First, we need the necessary packages. Notice “rvest”, which is the package that allowed me to scrape data from the web page.
# install.packages("rvest")
library(rvest)
library(ggplot2)
library(tidyverse)
## ── Attaching packages ─────────────────────────────────────── tidyverse 1.3.1 ──
## ✓ tibble 3.1.2 ✓ dplyr 1.0.7
## ✓ tidyr 1.1.3 ✓ stringr 1.4.0
## ✓ readr 1.4.0 ✓ forcats 0.5.1
## ✓ purrr 0.3.4
## ── Conflicts ────────────────────────────────────────── tidyverse_conflicts() ──
## x dplyr::filter() masks stats::filter()
## x readr::guess_encoding() masks rvest::guess_encoding()
## x dplyr::lag() masks stats::lag()
library(dplyr)
Now that we have our desired data, we specify the url and read the HTML code from the website.
url <- "http://www.imdb.com/search/title?count=100&release_date=2016,2016&title_type=feature"
webpage <- read_html(url)
The website gives us lots of data, from movie rank, genre, Metascore, Actors, etc. We’ll need to scrape all of this. But let’s start with the rankings first.
First, we needed to find specific CSS selector that defined the rankings.

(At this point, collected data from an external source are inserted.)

(* ===== verification/Image.v ===== *)
(** * What a file promises a loader

    An abstract specification of the ELF layer, by virtual address: an entry
    point and a finite map from addresses to bytes.  The four things a client
    of [ElfFile] does to a file (set the entry, overwrite bytes at an address,
    add a segment, write the file out and read it back) are functions on it;
    the concrete ones are the calls main.cpp makes.  A file represents an image
    when its entry is the image's and every byte of the image is at its address
    in the file-backed part of a loadable segment, outside the header and the
    two tables, which [serialize] overwrites. *)

From stdpp Require Import gmap.
From S2P Require Import Prelude.
From S2P Require Import Errors.
From S2P Require Import EndianInt.
From S2P Require Import ElfTypes.
From S2P Require Import ElfFile.
From S2P Require Import ElfFileFacts.

(** ** The specification *)

(** The bytes of a list from an address on. *)
Fixpoint bytes_from (a : Z) (bs : list byte) : gmap Z byte :=
  match bs with
  | [] => ∅
  | b :: bs' => <[a := b]> (bytes_from (a + 1) bs')
  end.

Lemma lookup_bytes_from bs a x :
  bytes_from a bs !! x = if a <=? x then bs !! Z.to_nat (x - a) else None.
Proof.
  revert a. induction bs as [|b bs IH]; intros a; cbn [bytes_from].
  - rewrite lookup_empty. destruct (a <=? x); reflexivity.
  - destruct (Z.eq_dec a x) as [<-|Hne].
    + rewrite lookup_insert_eq, Z.leb_refl, Z.sub_diag. reflexivity.
    + rewrite lookup_insert_ne by exact Hne. rewrite IH.
      destruct (Z.leb_spec (a + 1) x), (Z.leb_spec a x); try lia; [|reflexivity].
      replace (Z.to_nat (x - a)) with (S (Z.to_nat (x - (a + 1)))) by lia. reflexivity.
Qed.

Record image := mkImage { im_entry : Z; im_bytes : gmap Z byte }.

Inductive command :=
| SetEntry (addr : Z)
| Patch (vaddr : Z) (bs : list byte)
| AddSegment (vaddr : Z) (data : list byte) (flags align : Z)
| Save.

Definition spec_step (i : image) (c : command) : image :=
  match c with
  | SetEntry addr => mkImage addr (im_bytes i)
  | Patch vaddr bs => mkImage (im_entry i) (bytes_from vaddr bs ∪ im_bytes i)
  | AddSegment vaddr data _ _ => mkImage (im_entry i) (im_bytes i ∪ bytes_from vaddr data)
  | Save => i
  end.

(** ** The implementation *)

Section Image.
Context (Is64 : bool) (E : Endian) `{C : ElfClass Is64 E}.
Abbreviation ElfFile := (ElfFile Is64 E).
Implicit Types f g : ElfFile.

Definition run_command (f : ElfFile) (c : command) : Result ElfFile :=
  match c with
  | SetEntry addr => Ok (setEntry _ _ f addr)
  | Patch vaddr bs =>
      let? off := vaddrToFileOffset _ _ f vaddr in
      let '(r, g) := patchBytesAt _ _ f off bs in
      let? _ := r in Ok g
  | AddSegment vaddr data flags align =>
      let '(r, g) := addLoadSegment _ _ f vaddr data flags align in
      let? _ := r in Ok g
  | Save => parse _ _ (serialize _ _ f)
  end.

(** Where the byte at an address is in the file. *)
Definition offset_of f (a : Z) : option Z :=
  match vaddrToFileOffset _ _ f a with
  | Ok o => if o <? size (raw_ _ _ f) then Some o else None
  | Err _ => None
  end.

(** The header and the tables. *)
Definition metadata f (o : Z) : bool :=
  let within start len := (start <=? o) && (o <? start + len) in
  (o <? sizeof_struct Ehdr) ||
  within (e_phoff (header _ _ f)) (size (phdrs_ _ _ f) * sizeof_struct Phdr) ||
  within (e_shoff (header _ _ f)) (size (shdrs_ _ _ f) * sizeof_struct Shdr).

Definition byte_at f (a : Z) : option byte :=
  match offset_of f a with
  | Some o => if metadata f o then None else raw_ _ _ f !! Z.to_nat o
  | None => None
  end.

Definition represents f (i : image) : Prop :=
  entry _ _ f = im_entry i /\ map_Forall (fun a b => byte_at f a = Some b) (im_bytes i).

(** ** Loadable files *)

Definition segment_inside (n : Z) (ph : PhdrFields) : Prop :=
  p_type ph = PT_LOAD -> p_vaddr ph + p_filesz ph < 2 ^ 64 /\ p_offset ph + p_filesz ph <= n.

(** The class invariant, with no table over another, loadable segments inside
    the file, and no byte of the file at two addresses. *)
Record loadable f : Prop := {
  ld_ok : file_ok Is64 E f;
  ld_tables : tables_disjoint Is64 E f;
  ld_inside : Forall (segment_inside (size (raw_ _ _ f))) (segments _ _ f);
  ld_alias : forall a a' o, offset_of f a = Some o -> offset_of f a' = Some o -> a = a'
}.

Abbreviation addr_max := (256 ^ Z.of_nat (sizeof addr_t)).

(** What a command asks of the file it is run on. *)
Definition allowed f (c : command) : Prop :=
  size (raw_ _ _ f) < 2 ^ 61 /\
  match c with
  | SetEntry addr => 0 <= addr < addr_max
  | Patch vaddr bs =>
      exists off, vaddrToFileOffset _ _ f vaddr = Ok off /\
        off + size bs <= size (raw_ _ _ f) /\
        forall k, 0 <= k < size bs ->
          offset_of f (vaddr + k) = Some (off + k) /\ metadata f (off + k) = false
  | AddSegment vaddr data _ _ =>
      can_extend Is64 E f data /\ size data < 2 ^ 61 /\
      0 <= vaddr /\ vaddr + size data < addr_max /\
      forall a, vaddr <= a < vaddr + size data -> List.find (covers a) (segments _ _ f) = None
  | Save => True
  end.

(** Sequences of commands, each allowed where it is run. *)
Inductive session : list command -> ElfFile -> ElfFile -> Prop :=
| session_nil f : session [] f f
| session_cons c cs f g h :
    allowed f c -> run_command f c = Ok g -> session cs g h -> session (c :: cs) f h.

(** ** Addresses of a loadable file *)

Definition file_pos (a : Z) (ph : PhdrFields) : Z := p_offset ph + (a - p_vaddr ph).

Lemma segment_ranges f : file_ok Is64 E f -> Forall (phdr_range addr_t) (segments _ _ f).
Proof.
  intros Hok. apply Forall_fmap, (Forall_impl _ _ _ (ok_phdrs _ _ f Hok)).
  intros p Hp. apply (phdr_fields_range p Hp).
Qed.

Lemma covers_spec a ph n :
  phdr_range addr_t ph -> segment_inside n ph -> covers a ph = true ->
  p_vaddr ph <= a < p_vaddr ph + p_filesz ph /\ 0 <= file_pos a ph < n.
Proof.
  intros [] Hin Hc. unfold covers, segment_inside, file_pos in *.
  destruct (Z.eqb_spec (p_type ph) PT_LOAD) as [Ht|]; [|discriminate]. specialize (Hin Ht).
  rewrite u64_small in Hc by lia. cbn [andb] in Hc. lia.
Qed.

(** Any file with at least the segments' bytes gives the same offsets. *)
Lemma offset_of_segments f g a :
  Forall (phdr_range addr_t) (segments _ _ f) ->
  Forall (segment_inside (size (raw_ _ _ f))) (segments _ _ f) ->
  segments _ _ g = segments _ _ f -> size (raw_ _ _ f) <= size (raw_ _ _ g) < 2 ^ 64 ->
  offset_of g a = file_pos a <$> List.find (covers a) (segments _ _ f).
Proof.
  intros Hr Hin Hsegs Hs. unfold offset_of, vaddrToFileOffset. rewrite find_segment_find, Hsegs.
  destruct (List.find _ _) as [ph|] eqn:Hf; [|reflexivity].
  apply find_some in Hf as [Hm Hc]. apply list_elem_of_In in Hm.
  rewrite Forall_forall in Hr, Hin.
  destruct (covers_spec a ph _ (Hr ph Hm) (Hin ph Hm) Hc) as [_ Hp].
  fold (file_pos a ph). rewrite u64_small by lia.
  destruct (Z.ltb_spec (size (raw_ _ _ g)) (file_pos a ph)); [lia|].
  destruct (Z.ltb_spec (file_pos a ph) (size (raw_ _ _ g))); [reflexivity|lia].
Qed.

Lemma offset_of_range f a o :
  offset_of f a = Some o -> 0 <= o < size (raw_ _ _ f).
Proof.
  unfold offset_of, vaddrToFileOffset. rewrite find_segment_find.
  destruct (List.find _ _) as [ph|]; [|discriminate].
  pose proof (u64_range (p_offset ph + (a - p_vaddr ph))).
  destruct (_ <? _); [discriminate|]. destruct (Z.ltb_spec (u64 (p_offset ph + (a - p_vaddr ph))) (size (raw_ _ _ f)));
    [|discriminate]. intros [= <-]. lia.
Qed.

Lemma loadable_offset f a :
  loadable f -> size (raw_ _ _ f) < 2 ^ 64 ->
  offset_of f a = file_pos a <$> List.find (covers a) (segments _ _ f).
Proof.
  intros [] Hs. apply offset_of_segments; [apply segment_ranges|..]; try assumption; [reflexivity|lia].
Qed.

(** A byte that is where it was, in the same place of the file. *)
Lemma byte_at_keep f g a :
  offset_of g a = offset_of f a ->
  (forall o, offset_of f a = Some o -> metadata f o = false ->
     metadata g o = false /\ raw_ _ _ g !! Z.to_nat o = raw_ _ _ f !! Z.to_nat o) ->
  forall b, byte_at f a = Some b -> byte_at g a = Some b.
Proof.
  intros Ho Hk b. unfold byte_at. rewrite Ho. destruct (offset_of f a) as [o|]; [|discriminate].
  specialize (Hk o eq_refl). destruct (metadata f o); [discriminate|].
  destruct Hk as [-> ->]; auto.
Qed.
End Image.
(** C11: the resumed words of the blob are the displaced instructions of the
    file in order, each copied, or re-encoded for its new address when it is a
    relative branch; when five are displaced by a payload above them, no relative
    branch among them goes to one of the overwritten words; the words after them
    jump to the instruction that followed the displaced ones.  The code is below
    [2^31] and the blob in the 32-bit address space. *)
Theorem displaced_resumed file entry tramp path t lv2 other (s : machine)
    (Hb : built file entry tramp path t) (Ht : 0 <= tramp /\ tramp + size (blob t) < 2 ^ 32)
    (Hc : 0 <= codeAddress entry /\ codeAddress entry + 20 < 2 ^ 31) :
  let n := displacedInstructionCount t in
  exists off displaced back,
    vaddrToFileOffset _ _ file (codeAddress entry) = Ok off /\
    off + 4 * n <= size (raw_ _ _ file) /\
    displaced = words_at (Z.to_nat n) off (raw_ _ _ file) /\
    (forall i w, displaced !! i = Some w ->
       words_at (Z.to_nat n) 204 (blob t) !! i =
       relocated w (codeAddress entry + 4 * Z.of_nat i) (tramp + 204 + 4 * Z.of_nat i)) /\
    (n = 5 -> codeAddress entry < tramp -> forall i w, displaced !! i = Some w ->
       kind (classify w) = DirectRelative ->
       codeAddress entry + 20 <= u32 (codeAddress entry + 4 * Z.of_nat i + displacement (classify w))) /\
    (length back = 1%nat \/ length back = 5%nat) /\
    words_at (length back) (204 + 4 * n) (blob t) = back /\
    (pc s = tramp + 204 + 4 * n ->
     exec_words lv2 other back s = jumped (size back) (codeAddress entry + 4 * n) s).
Proof.
  destruct (resumed_parts _ _ _ _ _ Hb Ht Hc) as (off & Hv & Hf & Hr & Hback & Hsz & Ha).
  destruct (built_blob_size _ _ _ _ _ Hb) as (Hblob & _ & _ & Hn).
  pose proof (size_nonneg (entryPatchBytes t)). intros n.
  exists off, (words_at (Z.to_nat n) off (raw_ _ _ file)),
    (makeMinimalJump (tramp + 204 + 4 * n) (codeAddress entry + 4 * n)).
  split; [exact Hv|]. split; [exact Hf|]. split; [reflexivity|]. split; [exact Hr|].
  split.
  { intros H5 Hlt i w Hi Hk. specialize (Hr i w Hi).
    apply lookup_lt_Some in Hi. unfold words_at in Hi, Hr. rewrite length_fmap, length_seq in Hi.
    rewrite list_lookup_fmap, lookup_seq_lt in Hr by exact Hi.
    eapply relocated_outside; [exact Hb|exact Ht|lia|exact H5|exact Hk|symmetry; exact Hr]. }
  split; [apply makeMinimalJump_length; unfold n; destruct (built_jump_size _ _ _ _ _ Hb); lia|].
  split; [exact Hback|]. intros Hpc. unfold n in *.
  pose proof (size_nonneg (makeMinimalJump (tramp + 204 + 4 * displacedInstructionCount t)
    (codeAddress entry + 4 * displacedInstructionCount t))).
  apply exec_makeMinimalJump; [lia| |exact Ha|exact Hpc].
  destruct (built_jump_size _ _ _ _ _ Hb) as [-> | ->]; lia.
Qed.

(** ** Layout *)

(** C31: the shape of what is built.  The overwritten window is one or five words
    at the aligned code address; the blob is the marker, 49 words, as many
    resumed words as were overwritten, one or five words of jump, the path with
    its terminating zero, and at most three zero bytes up to a multiple of four:
    at most 1268 bytes, whatever the path. *)
Theorem trampoline_layout file entry tramp path t (Hb : built file entry tramp path t) :
  let n := displacedInstructionCount t in
  trampolineAddr t = tramp /\ entryPatchAddr t = u32 (codeAddress entry) /\
  tramp mod 4 = 0 /\ entryPatchAddr t mod 4 = 0 /\
  (n = 1 \/ n = 5) /\ size (entryPatchBytes t) = 4 * n /\
  exists back, (back = 1 \/ back = 5) /\
    let p := 204 + 4 * (n + back) in
    let len := Z.of_nat (String.length path) + 1 in
    size (blob t) = p + (len + 3) / 4 * 4 /\ size (blob t) <= 1268 /\
    slice 0 8 (blob t) = TRAMPOLINE_MAGIC /\
    slice p len (blob t) = list_byte_of_string path ++ [Byte.x00].
Proof.
  pose proof (built_jump_size _ _ _ _ _ Hb) as Hn. pose proof (built_blob_size _ _ _ _ _ Hb) as Hsize.
  apply built_inv in Hb as (off & rel & Hg & _ & _ & _ & Hl & _ & ->).
  destruct (result_path entry tramp path rel) as (Hm & Hp & Hsz & H4).
  assert (size rel = size (jump_in entry tramp)) as Er by (unfold size; lia).
  cbn [displacedInstructionCount result_of] in Hn |- *. rewrite <- Er in *. cbv zeta.
  assert (size (jump_back entry tramp (size rel)) = 1 \/ size (jump_back entry tramp (size rel)) = 5) as Hk.
  { unfold size, jump_back. destruct (makeMinimalJump_length
      (u32 (resume_addr tramp + 4 * Z.of_nat (length rel)))
      (u32 (codeAddress entry + 4 * Z.of_nat (length rel)))) as [->| ->];
      [apply jump_difference|lia..]. }
  unfold bad_request in Hg. assert (Z.of_nat (String.length path) <= 1023) as Hlen by lia.
  conj; try reflexivity; try lia.
  - cbn [entryPatchAddr result_of]. zarith.
  - destruct Hsize as (_ & _ & _ & Hsize). cbn [displacedInstructionCount result_of] in Hsize.
    rewrite Hsize, Er. reflexivity.
  - eexists. split; [exact Hk|]. conj; [| |exact Hm|exact Hp];
      set (b := size (blob _)) in *; clearbody b; zarith.
Qed.

(** ** Building *)

(** C14: [buildTrampoline] always returns (no encoder it calls throws), and
    what it returns is determined: each error code is given exactly in its
    case, in this order: a bad argument, an already patched file, an entry
    outside every file-backed segment, an entry too close to the end of the
    file, a displaced relative branch that cannot be corrected; otherwise the
    trampoline. *)
Theorem buildTrampoline_outcomes (file : Ps3ElfFile) entry tramp path
    (Hs : size (raw_ _ _ file) < 2 ^ 63) :
  exists r, buildTrampoline file entry tramp path = Ret r /\ build_spec file entry tramp path r.
Proof. apply buildTrampoline_spec. exact Hs. Qed.

(** C33: a file counts as patched exactly when one of its PT_LOAD segments of at
    least 8 bytes starts with the magic marker inside the file. *)
Theorem isAlreadyPatched_exact (file : Ps3ElfFile)
    (Hok : file_ok true Big file) (Hs : size (raw_ _ _ file) < 2 ^ 64) :
  isAlreadyPatched file = true <-> Exists (starts_with_magic file) (segments _ _ file).
Proof.
  apply isAlreadyPatched_spec; [|exact Hs].
  apply (Forall_impl _ _ _ (segments_range file Hok)). intros ph [].
  cbn [sizeof] in *. lia.
Qed.

(** ** Runs on the PS3 test file *)

Definition ps3_file : Ps3ElfFile := file_of true Big ps3_exe.
Definition ps3_entry : EntryDescriptor := mkEntryDescriptor 0x10008 0x30000 0.
Definition ps3_path : string := "/dev_hdd0/tmp/debug.sprx".

Definition is_built (r : exc (Result TrampolineResult)) : bool :=
  match r with Ret (Ok _) => true | _ => false end.

Definition the_result (r : exc (Result TrampolineResult)) : TrampolineResult :=
  match r with Ret (Ok t) => t | _ => mkTrampolineResult [] [] 0 0 0 end.

Lemma is_built_eq r : is_built r = true -> r = Ret (Ok (the_result r)).
Proof. destruct r as [[t|e]|m]; [reflexivity|discriminate..]. Qed.

(** The trampoline at an address: near, so one word is displaced, or far. *)
Definition ps3_near : Z := 0x30000.
Definition ps3_far : Z := 0x10000000.
Definition ps3_t (tramp : Z) : TrampolineResult :=
  the_result (buildTrampoline ps3_file ps3_entry tramp ps3_path).

Lemma ps3_built_near : built ps3_file ps3_entry ps3_near ps3_path (ps3_t ps3_near).
Proof. split; [apply is_built_eq|]; vm_compute; reflexivity. Qed.

Lemma ps3_built_far : built ps3_file ps3_entry ps3_far ps3_path (ps3_t ps3_far).
Proof. split; [apply is_built_eq|]; vm_compute; reflexivity. Qed.

Lemma ps3_ok : file_ok true Big ps3_file.
Proof.
  apply (parse_ok _ _ ps3_exe); [vm_compute; reflexivity|].
  apply parse_is_ok; vm_compute; reflexivity.
Qed.

(** A kernel that returns 42 from every call and keeps the rest. *)
Definition lv2_42 (s : machine) : machine := set_gpr 3 42 s.

Lemma lv2_42_contract : kernel_contract lv2_42.
Proof.
  constructor; intros; try reflexivity. unfold lv2_42, set_gpr. cbn. apply upd_ne. lia.
Qed.

(** A state whose registers hold their own numbers. *)
Definition numbered (p : Z) : machine :=
  mkMachine (fun r => u64 r) 0x1234 0x5678 0 p (fun _ => Byte.x00).

Lemma numbered_ok p : machine_ok (numbered p).
Proof. split; [intros r; apply u64_range|cbn; lia]. Qed.

Lemma payload_transparent_witness :
  gpr (exec_words lv2_42 (fun _ s => s) (words_at 49 8 (blob (ps3_t ps3_near)))
         (numbered (ps3_near + 8))) 3 = 3.
Proof.
  destruct (payload_transparent ps3_file ps3_entry ps3_near ps3_path (ps3_t ps3_near) lv2_42
    (fun _ s => s) (numbered (ps3_near + 8)) ps3_built_near lv2_42_contract
    (numbered_ok _)) as (_ & _ & _ & _ & H); [unfold ps3_near; lia|cbn; lia|reflexivity|].
  rewrite H by lia. reflexivity.
Defined.

Lemma payload_loads_module_witness :
  exists off, slice off 25 (blob (ps3_t ps3_near)) = list_byte_of_string ps3_path ++ [Byte.x00].
Proof.
  destruct (payload_loads_module ps3_file ps3_entry ps3_near ps3_path (ps3_t ps3_near) lv2_42
    (fun _ s => s) (numbered (ps3_near + 72)) ps3_built_near) as (off & H & _);
    [vm_compute; split; [discriminate|reflexivity]|].
  exists off. exact H.
Defined.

We did this with the help of selector gadget and determined that it was “.text-primary”. Then we covert the data to text.
rank_data_html <- html_nodes(webpage, '.text-primary')
rank_data <- html_text(rank_data_html)
head(rank_data)
## [1] "1." "2." "3." "4." "5." "6."
Looking at the head data, we can see that the code worked. However, we still need to convert the data to numerics.
rank_data<-as.numeric(rank_data)
head(rank_data)
## [1] 1 2 3 4 5 6
Now that we’ve converted the data for ranks we need to do the same for the other variables. Next we’ll be doing the titles.
Once again, we find the CSS selector, change it into text, and observe the data again.
title_data_html <- html_nodes(webpage,'.lister-item-header a')
title_data <- html_text(title_data_html)
head(title_data)
## [1] "Suicide Squad" "The Conjuring 2" "Captain Fantastic"
## [4] "Sing" "Deadpool" "Hidden Figures"
Let’s finish scraping for the other variables.
description_data_html <- html_nodes(webpage,'.ratings-bar+ .text-muted')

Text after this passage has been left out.